Дедушка Ннукву улыбнулся. У него были желтые зубы, стоявшие далеко друг от друга, потому что многих из них уже не хватало.
— Ты хорошо сказал, сынок. Ты — это мой отец, Огбуэфи Олиоки, вернувшийся к нам. Он всегда говорил мудро.
Я смотрела на фуфу в эмалированной тарелке, по краям которой уже начала откалываться сочно-зеленая эмаль. Мне представилось, как фуфу, высушенный ветрами харматтана до жестких крошек, царапает горло дедушки Ннукву изнутри, когда тот пытается его проглотить. Джаджа подтолкнул меня локтем, но мне не хотелось уходить. Если фуфу встанет в горле у дедушки Ннукву и он подавится, я могла бы сбегать за водой. Правда, я понятия не имела, где здесь искать воду. Джаджа снова подтолкнул меня, но мне по-прежнему было не уйти. Скамейка словно удерживала меня, притягивала к себе. Я наблюдала, как седой петух вошел в святилище, выстроенное в углу двора. Там стоял дедушкин бог, и папа сказал, что мы никогда в жизни не должны приближаться к этому месту. Святилище выглядело как простой сарайчик с глиняными стенами, накрытый высохшими пальмовыми ветвями. Оно напоминало грот позади церкви святой Агнессы, тот, что был посвящен Богородице.
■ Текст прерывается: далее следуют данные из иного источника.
Lemma full_pdf_html_values :
  ∃ head tail, ∀ df_alloc,
    full_pdf_html df_alloc
    = (let* vs := display_values df_alloc in
       Ok (head +:+ concat_strings (pdf_row <$> vs) +:+ tail)).
Proof.
  eexists _, _. intros df_alloc. unfold full_pdf_html, display_values.
  cbv zeta.
  rewrite (for_each_append _
             (λ ir, let* v := display_row ir.2 in Ok (pdf_row v))).
  - rewrite collect_fmap.
    destruct (collect _ _); cbn [rbind]; [|done].
    by rewrite append_assoc.
  - intros ir html _. unfold display_row.
    destruct (series_get ir.2 "Student ID"); cbn [rbind]; [|done].
    destruct (series_get ir.2 "Name"); cbn [rbind]; [|done].
    destruct (series_get ir.2 "Allocated University"); cbn [rbind]; [|done].
    destruct (series_get ir.2 "Allocated Course"); cbn [rbind]; [|done].
    destruct (series_get ir.2 "Reasoning"); cbn [rbind]; [|done].
    done.
Qed.

(** X7: [generate_allocations_table] and [generate_full_pdf] read the same five
    values of every row, in row order, and raise the same exception when one
    cannot be read; otherwise the one returns them, unescaped, as table rows
    after its header, and the other hands the renderer, for [pdf_path] and
    in one call, a document with them between a fixed head and a fixed
    tail. When the values cannot be read the renderer is not called. *)
Theorem table_and_pdf_show_display_values :
  (∀ df_alloc,
     generate_allocations_table df_alloc
     = (let* vs := display_values df_alloc in
        Ok ("<table><tr><th>Student ID</th><th>Name</th><th>Allocated University</th><th>Allocated Course</th><th>Reasoning</th></tr>"
            +:+ concat_strings (table_row <$> vs) +:+ "</table>"))) ∧
  (∃ head tail, ∀ df_alloc pdf_path,
     generate_full_pdf df_alloc pdf_path
     = match display_values df_alloc with
       | Ok vs =>
           ([WritePdf pdf_path
               (head +:+ concat_strings (pdf_row <$> vs) +:+ tail)], Ok tt)
       | Raise e => ([], Raise e)
       end).
Proof.
  split; [apply generate_allocations_table_values|].
  destruct full_pdf_html_values as (head & tail & Hhtml).
  exists head, tail. intros df_alloc pdf_path.
  unfold generate_full_pdf, eff_bind, eff_lift, emit. rewrite Hhtml.
  by destruct (display_values df_alloc).
Qed.

(** ** Reading a row of a well-formed frame *)

Lemma cell_is_Some (df : DataFrame) (i : nat) (c : string) :
  well_formed df → (i < length (rows df))%nat → c ∈ columns df →
  is_Some (cell df i c).
Proof.
  intros [_ Hlen] Hi Hc. unfold cell.
  destruct (lookup_lt_is_Some_2 (rows df) i Hi) as [r Hr]. rewrite Hr. simpl.
  apply col_pos_is_Some in Hc as [j Hj]. rewrite Hj. simpl.
  apply lookup_lt_is_Some_2.
  rewrite (Forall_lookup_1 _ _ _ _ Hlen Hr).
  eapply lookup_lt_Some. by apply col_pos_Some.
Qed.

Lemma cell_absent_column (df : DataFrame) (i : nat) (c : string) :
  c ∉ columns df → cell df i c = None.
Proof.
  intros Hc%col_pos_None. unfold cell. rewrite Hc.
  by destruct (rows df !! i).
Qed.

Lemma series_get_present (df : DataFrame) (i : nat) (row : Series) (c : string) :
  well_formed df → iterrows df !! i = Some (i, row) → c ∈ columns df →
  ∃ v, cell df i c = Some v ∧ series_get row c = Ok v.
Proof.
  intros Hwf Hrow Hc.
  destruct (cell_is_Some df i c Hwf) as [v Hv]; [|done|].
  { rewrite iterrows_lookup in Hrow. apply fmap_Some in Hrow as (r & Hr & _).
    by eapply lookup_lt_Some. }
  exists v. split; [done|].
  by rewrite (iterrows_series_get df i row c Hwf Hrow), Hv.
Qed.

Lemma series_get_absent (df : DataFrame) (i : nat) (row : Series) (c : string) :
  well_formed df → iterrows df !! i = Some (i, row) → c ∉ columns df →
  series_get row c = Raise (KeyError c).
Proof.
  intros Hwf Hrow Hc.
  by rewrite (iterrows_series_get df i row c Hwf Hrow), cell_absent_column.
Qed.

Lemma iterrows_lookup_index (df : DataFrame) (j i : nat) (row : Series) :
  iterrows df !! j = Some (i, row) → i = j.
Proof.
  rewrite iterrows_lookup. by intros (? & _ & [= -> _])%fmap_Some.
Qed.

Lemma length_iterrows (df : DataFrame) :
  length (iterrows df) = length (rows df).
Proof. unfold iterrows. apply length_imap. Qed.

(** Reads one of the five columns: raises when the frame lacks it. *)
Ltac read_column df i row Hwf Hrow Hfind c' :=
  let Hd := fresh "Hd" in
  destruct (decide (c' ∉ columns df)) as [Hd|Hd];
  [ simpl in Hfind; simplify_eq;
    rewrite (series_get_absent df i row _ Hwf Hrow Hd); by cbn [rbind]
  | apply dec_stable in Hd;
    destruct (series_get_present df i row c' Hwf Hrow Hd) as (? & _ & ->);
    cbn [rbind] ].

(** The first of the five columns read by name that a frame lacks is the
    one whose reading raises. *)
Lemma display_row_missing (df : DataFrame) (i j : nat) (row : Series) (c : string) :
  well_formed df → iterrows df !! i = Some (i, row) →
  list_find (λ c, c ∉ columns df) display_columns = Some (j, c) →
  display_row row = Raise (KeyError c).
Proof.
  intros Hwf Hrow Hfind. unfold display_columns in Hfind. cbn in Hfind.
  unfold display_row.
  read_column df i row Hwf Hrow Hfind "Student ID".
  read_column df i row Hwf Hrow Hfind "Name".
  read_column df i row Hwf Hrow Hfind "Allocated University".
  read_column df i row Hwf Hrow Hfind "Allocated Course".
  read_column df i row Hwf Hrow Hfind "Reasoning".
  simpl in Hfind. simplify_eq.
Qed.

Lemma display_row_present (df : DataFrame) (i : nat) (row : Series) :
  well_formed df → iterrows df !! i = Some (i, row) →
  (∀ c, c ∈ display_columns → c ∈ columns df) →
  ∃ id nm uni crs reason,
    cell df i "Student ID" = Some id ∧ cell df i "Name" = Some nm ∧
    cell df i "Allocated University" = Some uni ∧
    cell df i "Allocated Course" = Some crs ∧
    cell df i "Reasoning" = Some reason ∧
    display_row row
    = Ok (py_str id, py_str nm, py_str uni, py_str crs, py_str reason).
Proof.
  intros Hwf Hrow Hcols.
  destruct (series_get_present df i row "Student ID" Hwf Hrow)
    as (id & Hid & Hgid); [apply Hcols; in_literal|].
  destruct (series_get_present df i row "Name" Hwf Hrow)
    as (nm & Hnm & Hgnm); [apply Hcols; in_literal|].
  destruct (series_get_present df i row "Allocated University" Hwf Hrow)
    as (uni & Huni & Hguni); [apply Hcols; in_literal|].
  destruct (series_get_present df i row "Allocated Course" Hwf Hrow)
    as (crs & Hcrs & Hgcrs); [apply Hcols; in_literal|].
  destruct (series_get_present df i row "Reasoning" Hwf Hrow)
    as (reason & Hreason & Hgreason); [apply Hcols; in_literal|].
  exists id, nm, uni, crs, reason. split_and!; try done.
  unfold display_row. by rewrite Hgid, Hgnm, Hguni, Hgcrs, Hgreason.
Qed.

Lemma collect_returns {A B : Type} (f : A → Result B) (xs : list A) :
  (∀ x, x ∈ xs → ∃ y, f x = Ok y) → ∃ ys, collect f xs = Ok ys.
Proof.
  induction xs as [|x xs IH]; intros Hf; simpl; [by eexists|].
  destruct (Hf x) as [y ->]; [by left|]. cbn [rbind].
  destruct IH as [ys ->]; [intros x' ?; apply Hf; by right|]. by eexists.
Qed.

(** ** The table of allocations as HTML *)

(** X8: on a well-formed frame [generate_allocations_table] returns the bare
    header when there is no row, whatever the columns; with rows, it raises
    KeyError for the first of "Student ID", "Name", "Allocated University",
    "Allocated Course", "Reasoning" that the frame lacks, and returns when it
    lacks none. *)
Theorem generate_allocations_table_columns (df : DataFrame) :
  well_formed df →
  (rows df = [] →
   generate_allocations_table df
   = Ok "<table><tr><th>Student ID</th><th>Name</th><th>Allocated University</th><th>Allocated Course</th><th>Reasoning</th></tr></table>") ∧
  (rows df ≠ [] → ∀ j c,
     list_find (λ c, c ∉ columns df) display_columns = Some (j, c) →
     generate_allocations_table df = Raise (KeyError c)) ∧
  ((∀ c, c ∈ display_columns → c ∈ columns df) →
   ∃ html, generate_allocations_table df = Ok html).
Proof.
  intros Hwf.
  rewrite generate_allocations_table_values. unfold display_values.
  split_and!.
  - intros Hrows. unfold iterrows. by rewrite Hrows.
  - intros Hrows j c Hfind.
    destruct (iterrows df) as [|[i row] irs] eqn:Hir.
    { exfalso. apply Hrows, length_zero_iff_nil.
      by rewrite <-length_iterrows, Hir. }
    assert (iterrows df !! 0%nat = Some (i, row)) as H0 by (by rewrite Hir).
    pose proof (iterrows_lookup_index _ _ _ _ H0) as ->.
    simpl. by rewrite (display_row_missing df 0 j row c Hwf H0 Hfind).
  - intros Hcols.
    destruct (collect_returns (λ ir, display_row ir.2) (iterrows df)) as [vs ->];
      [|by eexists].
    intros [i row] Hin. apply list_elem_of_lookup in Hin as [j Hj].
    pose proof (iterrows_lookup_index _ _ _ _ Hj) as ->. simpl.
    destruct (display_row_present df j row Hwf Hj Hcols)
      as (? & ? & ? & ? & ? & _ & _ & _ & _ & _ & ->).
    by eexists.
Qed.

Lemma generate_allocations_table_columns_witness :
  generate_allocations_table roster_ab
  = Raise (KeyError "Allocated University").
Proof.
  refine (proj1 (proj2 (generate_allocations_table_columns roster_ab _))
            _ 2%nat _ _).
  - refine (bool_decide_unpack _ _). vm_compute. exact I.
  - discriminate.
  - vm_compute. reflexivity.
Defined.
— Нам пора идти, дедушка Ннукву, — Джаджа наконец поднялся со скамейки.
— Ничего, сынок, — ответил дедушка Ннукву. Он не стал спрашивать: «Что, так скоро?» или «Неужели тебе плохо у меня в гостях?» Он уже привык к тому, что мы проводим у него очень мало времени.
Когда дед, опираясь на посох, выструганный из ветки, вышел, чтобы проводить нас, Кевин вылез из машины, поздоровался и передал ему тонкую пачку денег.
— Надо же. Поблагодарите от меня Юджина, — сказал дедушка Ннукву. Он улыбался. — Скажите спасибо.
Он махал нам на прощание, когда мы отъезжали. Я махала в ответ и, пока он шаркающей походкой возвращался на двор, не сводила с него глаз. Если дедушку Ннукву и обижали обезличенные подачки, эти небольшие пачки денег, что привозил ему водитель сына, он не подавал виду. Дедушка не обиделся в прошлое Рождество и в позапрошлое. Он никогда не обижался.